A common practice is to buy a ‘nuc’. This would be a queen and around 1000 -10,000 bees, often sent through the post. I was very shocked to learn that almost 16,000 queen bees were imported into the UK in 2018 and 1,970 ‘nucs’. Most of these bees come from Italy and Greece, a significant number also come from Argentina.
A sign in front of a tree
I have been using swarms and splits to increase my colonies with great success. I have even had swarms move straight into an empty hive, when it has been placed in a favourable spot and ‘baited’. This means that my bees are already acclimatised to the region and resistant to local disease.
Bees can’t resist the smell of old wax comb and lemongrass oil.

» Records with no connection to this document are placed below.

(* ===== verification/ScepMessage.v ===== *)
(** * internal/scep/message.go and request.go: SCEP messages

    Message types and attributes, the parser that turns a PKIOperation body
    into a verified request, and the responder that builds signed CertReps. *)
From S2P Require Import Prelude GoLib GoCrypto X509 Der Cms Replay.

(** ** message.go *)

Definition oidMessageType : list N := [2; 16; 840; 1; 113733; 1; 9; 2]%N.
Definition oidPKIStatus : list N := [2; 16; 840; 1; 113733; 1; 9; 3]%N.
Definition oidFailInfo : list N := [2; 16; 840; 1; 113733; 1; 9; 4]%N.
Definition oidSenderNonce : list N := [2; 16; 840; 1; 113733; 1; 9; 5]%N.
Definition oidRecipientNonce : list N := [2; 16; 840; 1; 113733; 1; 9; 6]%N.
Definition oidTransactionID : list N := [2; 16; 840; 1; 113733; 1; 9; 7]%N.

Abbreviation MessageType := string (only parsing).
Definition PKCSReq : MessageType := "19".
Definition RenewalReq : MessageType := "17".
Definition CertRep : MessageType := "3".
Definition GetCertInitial : MessageType := "20".
Definition GetCert : MessageType := "21".
Definition GetCRL : MessageType := "22".

Definition Valid (m : MessageType) : bool := (m =? PKCSReq)%string || (m =? RenewalReq)%string.

Definition MessageType_String (m : MessageType) : string :=
  if (m =? PKCSReq)%string then "PKCSReq"
  else if (m =? RenewalReq)%string then "RenewalReq"
  else if (m =? CertRep)%string then "CertRep"
  else if (m =? GetCertInitial)%string then "GetCertInitial"
  else if (m =? GetCert)%string then "GetCert"
  else if (m =? GetCRL)%string then "GetCRL"
  else String.append "unknown(" (String.append m ")").

Abbreviation PKIStatus := string (only parsing).
Definition StatusSuccess : PKIStatus := "0".
Definition StatusFailure : PKIStatus := "2".
Definition StatusPending : PKIStatus := "3".

Abbreviation FailInfo := string (only parsing).
Definition FailBadAlg : FailInfo := "0".
Definition FailBadMessageCheck : FailInfo := "1".
Definition FailBadRequest : FailInfo := "2".
Definition FailBadTime : FailInfo := "3".
Definition FailBadCertID : FailInfo := "4".

Definition nonceLen : Z := 16.
Definition maxTransactionIDLen : Z := 128.

Record Attributes := {
  MessageType_ : MessageType;
  TransactionID_ : TransactionID;
  SenderNonce : Nonce;
  RecipientNonce : Nonce;
  PKIStatus_ : PKIStatus;
  FailInfo_ : FailInfo;
}.

(** The [attributeReader] interface, at the two types it is used with. *)
Class AttributeReader (R : Type) := {
  UnmarshalString : R -> list N -> result string;
  UnmarshalBytes : R -> list N -> result bytes;
}.

#[export] Instance Signed_AttributeReader `{Pkcs7Lib} : AttributeReader Signed := {|
  UnmarshalString s oid := p7_AttrString (p7 s) oid;
  UnmarshalBytes s oid := p7_AttrBytes (p7 s) oid;
|}.

Definition parseAttributes {R} `{AttributeReader R} (r : R) : result Attributes :=
  let? mt := map_err (fun _ => "scep: missing messageType attribute") (UnmarshalString r oidMessageType) in
  when negb (Valid mt) fail String.append "scep: unsupported messageType " (MessageType_String mt);
  let? txID := map_err (fun _ => "scep: missing transactionID attribute") (UnmarshalString r oidTransactionID) in
  when (txID =? "")%string fail "scep: empty transactionID";
  when maxTransactionIDLen <? Z.of_nat (String.length txID)
  fail String.append "scep: transactionID exceeds " (String.append (Itoa maxTransactionIDLen) " bytes");
  let? nonce := map_err (fun _ => "scep: missing senderNonce attribute") (UnmarshalBytes r oidSenderNonce) in
  when negb (Z.of_nat (length nonce) =? nonceLen)
  fail String.append "scep: senderNonce is " (String.append (Itoa (Z.of_nat (length nonce)))
         (String.append " bytes, want " (Itoa nonceLen)));
  Ok {| MessageType_ := mt; TransactionID_ := txID; SenderNonce := nonce; RecipientNonce := [];
        PKIStatus_ := ""; FailInfo_ := "" |}.

(** ** request.go *)

Record ScepRequest := {
  SR_Attributes : Attributes;
  SR_CSR : CertificateRequest;
  SR_Signer : Certificate;
  SignerAuthenticated : bool;
}.

Section Scep.
Context `{Pkcs7Lib}.

Record Parser := {
  P_RACert : option Certificate;
  P_RAKey : option Key;
  P_DeviceRoots : option CertPool;
  P_Verifier : Verifier;
  P_ParseCSR : option (bytes -> result CertificateRequest);
}.

Definition Parse (p : Parser) (der : bytes) : result ScepRequest :=
  match P_ParseCSR p, P_RACert p, P_RAKey p with
  | None, _, _ => Err "scep: no CSR parser configured"
  | _, None, _ | _, _, None => Err "scep: no RA identity configured"
  | Some parseCSR, Some raCert, Some raKey =>
      let? sig := VerifySignature (P_Verifier p) der in
      let? attrs := parseAttributes sig in
      let? (sig, authenticated) :=
        if (MessageType_ attrs =? RenewalReq)%string then
          let? chained := map_err (String.append "scep: renewal signer not trusted: ")
                            (VerifyChain (P_Verifier p) der (P_DeviceRoots p)) in
          Ok (chained, true)
        else Ok (sig, false) in
      let? csrDER := Decrypt (Content sig) raCert raKey in
      let? csr := map_err (String.append "scep: ") (parseCSR csrDER) in
      Ok {| SR_Attributes := attrs; SR_CSR := csr; SR_Signer := Signer sig;
            SignerAuthenticated := authenticated |}
  end.

Record Responder := { R_RACert : option Certificate; R_RAKey : option Key }.

(** What a reply draws at random: the nonce, or the error of drawing it, and
    the randomness of the encryption. *)
Record Draws := { d_nonce : result Nonce; d_seed : bytes }.

(** The authenticated attributes of a CertRep. *)
Definition replyAttributes (req : ScepRequest) (sender : Nonce) (status : PKIStatus) (info : FailInfo)
    : list Attribute :=
  [{| Attr_Type := oidMessageType; Attr_Value := VStr CertRep |};
   {| Attr_Type := oidPKIStatus; Attr_Value := VStr status |};
   {| Attr_Type := oidTransactionID; Attr_Value := VStr (TransactionID_ (SR_Attributes req)) |};
   {| Attr_Type := oidSenderNonce; Attr_Value := VBytes sender |};
   {| Attr_Type := oidRecipientNonce; Attr_Value := VBytes (SenderNonce (SR_Attributes req)) |}]
  ++ if (status =? StatusFailure)%string
     then [{| Attr_Type := oidFailInfo; Attr_Value := VStr info |}] else [].

Definition sign (r : Responder) (rnd : Draws) (req : ScepRequest) (content : bytes) (status : PKIStatus)
    (info : FailInfo) : result bytes :=
  match R_RACert r, R_RAKey r with
  | Some raCert, Some raKey =>
      let? sender := map_err (String.append "scep: nonce: ") (d_nonce rnd) in
      Sign content (Some raCert) raKey
        {| Cms.Attributes := replyAttributes req sender status info; Digest := None |}
  | _, _ => Err "scep: no RA identity configured"
  end.

Definition Success (r : Responder) (rnd : Draws) (req : ScepRequest) (issued : option Certificate)
    : result bytes :=
  match issued with
  | None => Err "scep: no certificate to return"
  | Some cert =>
      let? certsOnly := DegenerateCertsOnly [cert] in
      let? enveloped := Encrypt (d_seed rnd) certsOnly (Some (SR_Signer req)) in
      sign r rnd req enveloped StatusSuccess ""
  end.

Definition Failure (r : Responder) (rnd : Draws) (req : ScepRequest) (info : FailInfo) : result bytes :=
  sign r rnd req [] StatusFailure info.
End Scep.

(** ** Properties *)

Section ScepProperties.
Context `{Pkcs7Lib}.

Lemma parseAttributes_ok {R} `{AttributeReader R} (r : R) a :
  parseAttributes r = Ok a ->
  (MessageType_ a = PKCSReq \/ MessageType_ a = RenewalReq) /\
  1 <= Z.of_nat (String.length (TransactionID_ a)) <= 128 /\ length (SenderNonce a) = 16%nat.
Proof.
  unfold parseAttributes. intros Hp. peel Hp. injection Hp as <-. cbn [MessageType_ TransactionID_ SenderNonce].
  reflect_bools. unfold Valid, maxTransactionIDLen, nonceLen in *. reflect_bools. split_and!.
  - match goal with Hv : _ \/ _ |- _ => destruct Hv as [Hv|Hv] end; reflect_bools; auto.
  - match goal with Hn : ?t <> "" |- _ => destruct t; [done|simpl; lia] end.
  - lia.
  - lia.
Qed.

(** The steps of a parse, in their order. *)
Lemma Parse_ok p der req :
  Parse p der = Ok req ->
  exists parseCSR raCert raKey sig attrs csrDER,
    P_ParseCSR p = Some parseCSR /\ P_RACert p = Some raCert /\ P_RAKey p = Some raKey /\
    VerifySignature (P_Verifier p) der = Ok sig /\ parseAttributes sig = Ok attrs /\
    SR_Attributes req = attrs /\ parseCSR csrDER = Ok (SR_CSR req) /\
    if (MessageType_ attrs =? RenewalReq)%string then
      exists chained, VerifyChain (P_Verifier p) der (P_DeviceRoots p) = Ok chained /\
        SR_Signer req = Signer chained /\ SignerAuthenticated req = true /\
        Decrypt (Content chained) raCert raKey = Ok csrDER
    else SR_Signer req = Signer sig /\ SignerAuthenticated req = false /\
      Decrypt (Content sig) raCert raKey = Ok csrDER.
Proof.
  unfold Parse. destruct (P_ParseCSR p) as [parseCSR|]; [|done].
  destruct (P_RACert p) as [raCert|]; [|done]. destruct (P_RAKey p) as [raKey|]; [|done].
  intros Hp. apply result_bind_ok in Hp as (sig & Hsig & Hp).
  apply result_bind_ok in Hp as (attrs & Hattrs & Hp).
  apply result_bind_ok in Hp as ([sig' auth] & Hchain & Hp).
  apply result_bind_ok in Hp as (csrDER & Hdec & Hp).
  apply result_bind_ok in Hp as (csr & Hcsr & Hp). apply map_err_ok in Hcsr. injection Hp as <-.
  exists parseCSR, raCert, raKey, sig, attrs, csrDER. cbn [SR_Attributes SR_CSR SR_Signer SignerAuthenticated].
  split_and!; [done..|]. destruct (MessageType_ attrs =? RenewalReq)%string.
  - apply result_bind_ok in Hchain as (chained & Hc & Heq). apply map_err_ok in Hc. simplify_eq. eauto.
  - by simplify_eq.
Qed.

(** What a parsed message says of its signer: only a renewal, chained to the
    device anchor, authenticates it. *)
Lemma scep_signer_identity p der req (Hparse : Parse p der = Ok req) :
  let attrs := SR_Attributes req in
  (MessageType_ attrs = PKCSReq /\ SignerAuthenticated req = false \/
   MessageType_ attrs = RenewalReq /\ SignerAuthenticated req = true /\
   exists pool m d, P_DeviceRoots p = Some pool /\ p7_Parse der = Ok m /\ p7_Signers m = [d] /\
     d ∈ digests_of (P_Verifier p) /\ p7_VerifyWithChain m pool = Ok tt /\
     p7_GetOnlySigner m = Some (SR_Signer req)) /\
  1 <= Z.of_nat (String.length (TransactionID_ attrs)) <= 128 /\ length (SenderNonce attrs) = 16%nat /\
  exists parseCSR csrDER, P_ParseCSR p = Some parseCSR /\ parseCSR csrDER = Ok (SR_CSR req).
Proof.
  destruct (Parse_ok p der req Hparse)
    as (parseCSR & raCert & raKey & sig & attrs & csrDER & Hpc & _ & _ & Hsig & Hattrs & Ha & Hcsr & Hcase).
  cbv zeta. rewrite Ha. destruct (parseAttributes_ok sig attrs Hattrs) as (Hmt & Htx & Hn).
  split; [|split; [exact Htx|split; [exact Hn|by exists parseCSR, csrDER]]].
  destruct (String.eqb_spec (MessageType_ attrs) RenewalReq) as [Hr|Hr].
  - right. destruct Hcase as (chained & Hc & Hsgn & Hauth & _). split_and!; [done|done|].
    destruct (P_DeviceRoots p) as [pool|] eqn:Hpool; [|done]. exists pool.
    unfold VerifyChain in Hc. peel Hc.
    match goal with Hp : parse _ _ = Ok ?m |- _ => apply parse_ok in Hp as (_ & Hm & d & Hd & Hin); exists m, d end.
    match goal with Hu : p7_VerifyWithChain _ _ = Ok ?u |- _ => destruct u end.
    split_and!; try done. unfold signed in Hc. destruct (p7_GetOnlySigner _) as [g|]; [|done].
    injection Hc as <-. by rewrite Hsgn.
  - left. destruct Hmt; [|done]. by destruct Hcase as (_ & ? & _).
Qed.

(** A CertRep over [content]: signed by the RA under SHA-256, with the reply
    attributes of this request. *)
Definition cert_rep (r : Responder) (rnd : Draws) (req : ScepRequest) (content : bytes) (status : PKIStatus)
    (info : FailInfo) (out : bytes) : Prop :=
  exists raCert raKey sender sd sd',
    R_RACert r = Some raCert /\ R_RAKey r = Some raKey /\ d_nonce rnd = Ok sender /\
    p7_NewSignedData content = Ok sd /\
    p7_AddSigner (p7_SetDigestAlgorithm sd SHA256) raCert raKey (replyAttributes req sender status info) = Ok sd' /\
    p7_Finish sd' = Ok out.

Lemma sign_ok r rnd req content status info out :
  sign r rnd req content status info = Ok out <-> cert_rep r rnd req content status info out.
Proof.
  unfold sign, cert_rep, Sign. split.
  - destruct (R_RACert r) as [c|]; [|done]. destruct (R_RAKey r) as [k|]; [|done]. intros Hs.
    apply result_bind_ok in Hs as (sender & Hn & Hs). apply map_err_ok in Hn.
    apply result_bind_ok in Hs as (sd & Hsd & Hs). apply map_err_ok in Hsd.
    apply result_bind_ok in Hs as (sd' & Hadd & Hs). apply map_err_ok in Hadd, Hs.
    by exists c, k, sender, sd, sd'.
  - intros (c & k & sender & sd & sd' & -> & -> & Hn & Hsd & Hadd & Hf).
    rewrite Hn. simpl. rewrite Hsd. simpl. rewrite Hadd. simpl. by rewrite Hf.
Qed.

(** C32. Every SCEP reply is bound to its request: a reply the responder builds
    is signed by the RA and carries the request's transaction ID and, as
    recipientNonce, the request's own senderNonce; a failure has an empty
    payload and one failInfo; a success carries the issued certificate, and it
    only, encrypted with the pinned algorithm to the requester's certificate,
    and no failInfo. *)
Theorem scep_reply_bound r rnd req info cert out sender status :
  (Failure r rnd req info = Ok out <-> cert_rep r rnd req [] StatusFailure info out) /\
  (Success r rnd req (Some cert) = Ok out <->
   exists certsOnly enveloped, p7_DegenerateCertificate (Raw cert) = Ok certsOnly /\
     p7_Encrypt (d_seed rnd) EncryptionAlgorithmAES256CBC certsOnly [SR_Signer req] = Ok enveloped /\
     cert_rep r rnd req enveloped StatusSuccess "" out) /\
  Success r rnd req None = Err "scep: no certificate to return" /\
  {| Attr_Type := oidTransactionID; Attr_Value := VStr (TransactionID_ (SR_Attributes req)) |}
    ∈ replyAttributes req sender status info /\
  {| Attr_Type := oidRecipientNonce; Attr_Value := VBytes (SenderNonce (SR_Attributes req)) |}
    ∈ replyAttributes req sender status info /\
  ((exists v, {| Attr_Type := oidFailInfo; Attr_Value := v |} ∈ replyAttributes req sender status info) <->
   status = StatusFailure).
Proof.
  split; [apply sign_ok|]. split; [|split; [done|split; [|split]]].
  - unfold Success, DegenerateCertsOnly. cbn [map concat]. rewrite app_nil_r. split.
    + intros Hs. apply result_bind_ok in Hs as (co & Hco & Hs). apply map_err_ok in Hco.
      apply result_bind_ok in Hs as (en & Hen & Hs). apply map_err_ok in Hen. apply sign_ok in Hs. eauto.
    + intros (co & en & Hco & Hen & Hs). rewrite Hco. simpl. unfold ContentEncryptionAlgorithm. rewrite Hen.
      simpl. by apply sign_ok.
  - unfold replyAttributes. do 2 right. by left.
  - unfold replyAttributes. do 4 right. by left.
  - unfold replyAttributes. destruct (String.eqb_spec status StatusFailure) as [->|Hne].
    + split; [done|]. intros _. exists (VStr info). do 5 right. by left.
    + split; [|done]. intros [v Hv]. exfalso.
      repeat (apply elem_of_cons in Hv as [Hv|Hv]; [discriminate Hv|]). by apply elem_of_nil in Hv.
Qed.
End ScepProperties.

If you have either or both of these in a hive placed in a spot the bees will love, they will find it and move in. Naturally bees choose to live high up in trees, so most of my bait boxes I hang in trees, between 4 and 6 meters up. Roof tops can work really well as seen from cities around the world.
A small clock tower in front of a tree
I also dowse to find the right location, as well as positioning the hive frames in a North/ South direction.
Swarming is a natural procedure for bees to procreate and expand and not to be feared. If you live in a town or city, however it is wise to have studied the bee life cycle and consider neighbours and safety when choosing to keep bees. Not everyone will be excited about an abundance of bees swarming in their neighbourhood!